- Opening Delimiter -

(* ===== verification/Http.v ===== *)
(** * HTTP ([3rd_party/muduo/muduo/net/http/])

    Requests ([HttpRequest.h]), the incremental parser ([HttpContext.{h,cc}]),
    responses ([HttpResponse.{h,cc}]) and the server that ties them to a
    connection ([HttpServer.cc]).

    Pointers into a line are offsets into its bytes, [begin] being 0. A
    [std::map] is the list of its entries in the order of its keys. *)
From stdpp Require Import strings.
From S2P Require Import Prelude Endian StringPiece Buffer MuduoBuffer Channel TcpConnection LogStream LogStreamProps.

(** ** The standard library *)

(** [std::find(first, last, c)] over [blk]. *)
Fixpoint find_index (c : byte) (l : bytes) : Z :=
  match l with
  | [] => 0
  | x :: l => if Byte.eqb x c then 0 else 1 + find_index c l
  end.
Definition range (blk : bytes) (first last : Z) : bytes := ztake (last - first) (zdrop first blk).
Definition std_find (blk : bytes) (first last : Z) (c : byte) : Z := first + find_index c (range blk first last).

Definition SP : byte := Byte.x20.

(** [isspace] in the C locale. *)
Definition isspace (c : byte) : bool :=
  existsb (Byte.eqb c) [SP; Byte.x09; Byte.x0a; Byte.x0b; Byte.x0c; Byte.x0d].

(** [std::map<string, string>]: [find] and [m[key] = value]. *)
Definition map_t := list (bytes * bytes).
Fixpoint map_find (m : map_t) (key : bytes) : option bytes :=
  match m with
  | [] => None
  | (k, v) :: m => if bool_decide (key = k) then Some v else map_find m key
  end.
Fixpoint map_set (m : map_t) (key value : bytes) : map_t :=
  match m with
  | [] => [(key, value)]
  | (k, v) :: m' =>
      match lex key k with
      | Lt => (key, value) :: m
      | Eq => (k, value) :: m'
      | Gt => (k, v) :: map_set m' key value
      end
  end.

(** ** Requests *)
Inductive Method := kInvalid | kGet | kPost | kHead | kPut | kDelete.
Inductive Version := kUnknown | kHttp10 | kHttp11.
#[global] Instance Method_eq_dec : EqDecision Method.
Proof. solve_decision. Defined.
#[global] Instance Version_eq_dec : EqDecision Version.
Proof. solve_decision. Defined.

(** [receiveTime_]: microseconds since the epoch, 0 when not set. *)
Record HttpRequest := mkRequest {
  method_ : Method;
  version_ : Version;
  path_ : bytes;
  query_ : bytes;
  receiveTime_ : Z;
  headers_ : map_t;
}.

Definition HttpRequest_ctor : HttpRequest := mkRequest kInvalid kUnknown [] [] 0 [].

Definition setVersion (r : HttpRequest) (v : Version) : HttpRequest :=
  mkRequest (method_ r) v (path_ r) (query_ r) (receiveTime_ r) (headers_ r).

Definition method_of (m : bytes) : Method :=
  if bool_decide (m = lit "GET") then kGet
  else if bool_decide (m = lit "POST") then kPost
  else if bool_decide (m = lit "HEAD") then kHead
  else if bool_decide (m = lit "PUT") then kPut
  else if bool_decide (m = lit "DELETE") then kDelete
  else kInvalid.

Definition setMethod (r : HttpRequest) (m : bytes) : res (bool * HttpRequest) :=
  assert_ (bool_decide (method_ r = kInvalid));;
  let method := method_of m in
  Ok (bool_decide (method <> kInvalid),
      mkRequest method (version_ r) (path_ r) (query_ r) (receiveTime_ r) (headers_ r)).

Definition methodString (r : HttpRequest) : bytes :=
  match method_ r with
  | kGet => lit "GET"
  | kPost => lit "POST"
  | kHead => lit "HEAD"
  | kPut => lit "PUT"
  | kDelete => lit "DELETE"
  | kInvalid => lit "UNKNOWN"
  end.

Definition setPath (r : HttpRequest) (p : bytes) : HttpRequest :=
  mkRequest (method_ r) (version_ r) p (query_ r) (receiveTime_ r) (headers_ r).
Definition setQuery (r : HttpRequest) (q : bytes) : HttpRequest :=
  mkRequest (method_ r) (version_ r) (path_ r) q (receiveTime_ r) (headers_ r).
Definition setReceiveTime (r : HttpRequest) (t : Z) : HttpRequest :=
  mkRequest (method_ r) (version_ r) (path_ r) (query_ r) t (headers_ r).

(** [while (colon < end && isspace( *colon)) ++colon;] *)
Fixpoint skip_spaces (l : bytes) : bytes :=
  match l with
  | [] => []
  | c :: l' => if isspace c then skip_spaces l' else l
  end.
(** [while (!value.empty() && isspace(value[value.size()-1])) value.resize(value.size()-1);] *)
Fixpoint drop_spaces_end (l : bytes) : bytes :=
  match l with
  | [] => []
  | c :: l =>
      match drop_spaces_end l with
      | [] => if isspace c then [] else [c]
      | r => c :: r
      end
  end.

(** [addHeader(start, colon, end)] on the line [blk]. *)
Definition addHeader (r : HttpRequest) (blk : bytes) (start colon end_ : Z) : HttpRequest :=
  let field := range blk start colon in
  let value := drop_spaces_end (skip_spaces (range blk (colon + 1) end_)) in
  mkRequest (method_ r) (version_ r) (path_ r) (query_ r) (receiveTime_ r) (map_set (headers_ r) field value).

Definition getHeader (r : HttpRequest) (field : bytes) : bytes :=
  match map_find (headers_ r) field with Some v => v | None => [] end.

(** [swap]: both requests after the call. *)
Definition request_swap (r that : HttpRequest) : HttpRequest * HttpRequest :=
  (mkRequest (method_ that) (version_ that) (path_ that) (query_ that) (receiveTime_ that) (headers_ that),
   mkRequest (method_ r) (version_ r) (path_ r) (query_ r) (receiveTime_ r) (headers_ r)).

(** ** The parser *)
Inductive ParseState := kExpectRequestLine | kExpectHeaders | kExpectBody | kGotAll.
#[global] Instance ParseState_eq_dec : EqDecision ParseState.
Proof. solve_decision. Defined.

Record HttpContext := mkContext { pstate_ : ParseState; request_ : HttpRequest }.

Definition HttpContext_ctor : HttpContext := mkContext kExpectRequestLine HttpRequest_ctor.
Definition gotAll (c : HttpContext) : bool := bool_decide (pstate_ c = kGotAll).
Definition reset_context (c : HttpContext) : HttpContext :=
  let dummy := HttpRequest_ctor in
  mkContext kExpectRequestLine (request_swap (request_ c) dummy).1.

(** [processRequestLine(begin, end)] with [line] the bytes of the range. *)
Definition processRequestLine (r : HttpRequest) (line : bytes) : res (bool * HttpRequest) :=
  let end_ := zlen line in
  let start := 0 in
  let space := std_find line start end_ SP in
  if negb (space =? end_) then
    '(valid, r) ← setMethod r (range line start space);
    if (valid : bool) then
      let start := space + 1 in
      let space := std_find line start end_ SP in
      if negb (space =? end_) then
        let question := std_find line start space Byte.x3f in
        let r := if negb (question =? space) then
                   setQuery (setPath r (range line start question)) (range line question space)
                 else setPath r (range line start space) in
        let start := space + 1 in
        let succeed := (end_ - start =? 8) && bool_decide (range line start (end_ - 1) = lit "HTTP/1.") in
        if succeed then
          last ← vec_read line (end_ - 1) 1;
          if bool_decide (last = lit "1") then Ok (true, setVersion r kHttp11)
          else if bool_decide (last = lit "0") then Ok (true, setVersion r kHttp10)
          else Ok (false, r)
        else Ok (false, r)
      else Ok (false, r)
    else Ok (false, r)
  else Ok (false, r).

(** What the loop carries: [ok], [hasMore], the context and the buffer. *)
Record parsing := mkParsing { p_ok : bool; p_hasMore : bool; p_ctx : HttpContext; p_buf : Buffer }.

(** One pass of the loop of [parseRequest]. *)
Definition request_pass (receiveTime : Z) (p : parsing) : res parsing :=
  let c := p_ctx p in
  let buf := p_buf p in
  match pstate_ c with
  | kExpectRequestLine =>
      crlf ← findCRLF buf;
      match crlf with
      | Some crlf =>
          line ← vec_read (buffer_ buf) (peek buf) (crlf - peek buf);
          '(ok, r) ← processRequestLine (request_ c) line;
          if (ok : bool) then
            buf ← retrieveUntil buf (crlf + 2);
            Ok (mkParsing ok true (mkContext kExpectHeaders (setReceiveTime r receiveTime)) buf)
          else Ok (mkParsing ok false (mkContext kExpectRequestLine r) buf)
      | None => Ok (mkParsing (p_ok p) false c buf)
      end
  | kExpectHeaders =>
      crlf ← findCRLF buf;
      match crlf with
      | Some crlf =>
          line ← vec_read (buffer_ buf) (peek buf) (crlf - peek buf);
          let colon := std_find line 0 (zlen line) Byte.x3a in
          let '(c, hasMore) :=
            if negb (colon =? zlen line)
            then (mkContext kExpectHeaders (addHeader (request_ c) line 0 colon (zlen line)), true)
            else (mkContext kGotAll (request_ c), false) in
          buf ← retrieveUntil buf (crlf + 2);
          Ok (mkParsing (p_ok p) hasMore c buf)
      | None => Ok (mkParsing (p_ok p) false c buf)
      end
  | kExpectBody => Ok p
  | kGotAll => Ok p
  end.

Fixpoint request_loop (fuel : nat) (receiveTime : Z) (p : parsing) : res parsing :=
  if p_hasMore p then
    match fuel with
    | O => Fail FFuel
    | S fuel => p ← request_pass receiveTime p; request_loop fuel receiveTime p
    end
  else Ok p.

(** [parseRequest]: the result, the context and the buffer. Every pass that goes
    on takes a line out of the buffer. *)
Definition parseRequest (c : HttpContext) (buf : Buffer) (receiveTime : Z) : res (bool * HttpContext * Buffer) :=
  p ← request_loop (S (Z.to_nat (readableBytes buf))) receiveTime (mkParsing true true c buf);
  Ok (p_ok p, p_ctx p, p_buf p).

(** ** Responses *)
Definition k200Ok : Z := 200.
Definition k301MovedPermanently : Z := 301.
Definition k400BadRequest : Z := 400.
Definition k404NotFound : Z := 404.

Record HttpResponse := mkResponse {
  rheaders_ : map_t;
  statusCode_ : Z;
  statusMessage_ : bytes;
  closeConnection_ : bool;
  body_ : bytes;
}.

Definition HttpResponse_ctor (close : bool) : HttpResponse := mkResponse [] 0 [] close [].
Definition setStatusCode (r : HttpResponse) (code : Z) : HttpResponse :=
  mkResponse (rheaders_ r) code (statusMessage_ r) (closeConnection_ r) (body_ r).
Definition setStatusMessage (r : HttpResponse) (message : bytes) : HttpResponse :=
  mkResponse (rheaders_ r) (statusCode_ r) message (closeConnection_ r) (body_ r).
Definition setCloseConnection (r : HttpResponse) (on : bool) : HttpResponse :=
  mkResponse (rheaders_ r) (statusCode_ r) (statusMessage_ r) on (body_ r).
Definition response_addHeader (r : HttpResponse) (key value : bytes) : HttpResponse :=
  mkResponse (map_set (rheaders_ r) key value) (statusCode_ r) (statusMessage_ r) (closeConnection_ r) (body_ r).
Definition setContentType (r : HttpResponse) (contentType : bytes) : HttpResponse :=
  response_addHeader r (lit "Content-Type") contentType.
Definition setBody (r : HttpResponse) (body : bytes) : HttpResponse :=
  mkResponse (rheaders_ r) (statusCode_ r) (statusMessage_ r) (closeConnection_ r) body.

(** [output->append] of a string: the argument is converted to a [StringPiece].
    A literal or a [char] array has no zero inside, so its length is found too. *)
Definition append_str (b : Buffer) (s : bytes) : res Buffer := append_piece b (StringPiece_string s).

(** [snprintf(buf, 32, ...)] keeps 31 characters of the text. *)
Definition snprintf32 (text : bytes) : bytes := ztake 31 text.

Definition CRLF : bytes := [Byte.x0d; Byte.x0a].

Fixpoint append_headers (b : Buffer) (m : map_t) : res Buffer :=
  match m with
  | [] => Ok b
  | (k, v) :: m =>
      b ← append_str b k;
      b ← append_str b (lit ": ");
      b ← append_str b v;
      b ← append_str b CRLF;
      append_headers b m
  end.

Definition appendToBuffer (r : HttpResponse) (output : Buffer) : res Buffer :=
  let buf := snprintf32 (lit "HTTP/1.1 " ++ decimal (statusCode_ r) ++ lit " ") in
  b ← append_str output buf;
  b ← append_str b (statusMessage_ r);
  b ← append_str b CRLF;
  b ← (if closeConnection_ r then append_str b (lit "Connection: close" ++ CRLF)
       else
         let buf := snprintf32 (lit "Content-Length: " ++ decimal (zlen (body_ r)) ++ CRLF) in
         b ← append_str b buf;
         append_str b (lit "Connection: Keep-Alive" ++ CRLF));
  b ← append_headers b (rheaders_ r);
  b ← append_str b CRLF;
  append_str b (body_ r).

(** ** The server *)
Definition defaultHttpCallback (r : HttpRequest) (resp : HttpResponse) : HttpResponse :=
  setCloseConnection (setStatusMessage (setStatusCode resp k404NotFound) (lit "Not Found")) true.

Section server.
Context {K : Type}.
Implicit Type w : world K.

(** [httpCallback_] fills the response. *)
Context (httpCallback_ : HttpRequest -> HttpResponse -> HttpResponse).

(** The context object of the connection after [onConnection]. *)
Definition onConnection w (context : option HttpContext) : option HttpContext :=
  if connected w then Some HttpContext_ctor else context.

Definition onRequest (req : HttpRequest) w : res (world K) :=
  let connection := getHeader req (lit "Connection") in
  let close := bool_decide (connection = lit "close") ||
    (bool_decide (version_ req = kHttp10) && negb (bool_decide (connection = lit "Keep-Alive"))) in
  let response := httpCallback_ req (HttpResponse_ctor close) in
  buf ← muduo_Buffer kInitialSize;
  buf ← appendToBuffer response buf;
  '(w, _) ← send_buffer buf w;
  if closeConnection_ response then shutdown w else Ok w.

Definition bad_request : bytes := lit "HTTP/1.1 400 Bad Request" ++ CRLF ++ CRLF.

(** [onMessage]: the context and the world after it. *)
Definition onMessage (receiveTime : Z) (context : HttpContext) w : res (HttpContext * world K) :=
  '(ok, context, buf) ← parseRequest context (inputBuffer_ (conn w)) receiveTime;
  let w := set_input w buf in
  w ← (if negb ok then w ← send bad_request w; shutdown w else Ok w);
  if gotAll context then
    w ← onRequest (request_ context) w;
    Ok (reset_context context, w)
  else Ok (context, w).
End server.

- Closing Delimiter -

| PROBLEM |
Every line above from the line with "statusMessage_ : bytes;" to the line with "Definition setBody (r" is wanted, ends included; write them out exactly and add no other line.

| EXPECTED OUTPUT |
  statusMessage_ : bytes;
  closeConnection_ : bool;
  body_ : bytes;
}.

Definition HttpResponse_ctor (close : bool) : HttpResponse := mkResponse [] 0 [] close [].
Definition setStatusCode (r : HttpResponse) (code : Z) : HttpResponse :=
  mkResponse (rheaders_ r) code (statusMessage_ r) (closeConnection_ r) (body_ r).
Definition setStatusMessage (r : HttpResponse) (message : bytes) : HttpResponse :=
  mkResponse (rheaders_ r) (statusCode_ r) message (closeConnection_ r) (body_ r).
Definition setCloseConnection (r : HttpResponse) (on : bool) : HttpResponse :=
  mkResponse (rheaders_ r) (statusCode_ r) (statusMessage_ r) on (body_ r).
Definition response_addHeader (r : HttpResponse) (key value : bytes) : HttpResponse :=
  mkResponse (map_set (rheaders_ r) key value) (statusCode_ r) (statusMessage_ r) (closeConnection_ r) (body_ r).
Definition setContentType (r : HttpResponse) (contentType : bytes) : HttpResponse :=
  response_addHeader r (lit "Content-Type") contentType.
Definition setBody (r : HttpResponse) (body : bytes) : HttpResponse :=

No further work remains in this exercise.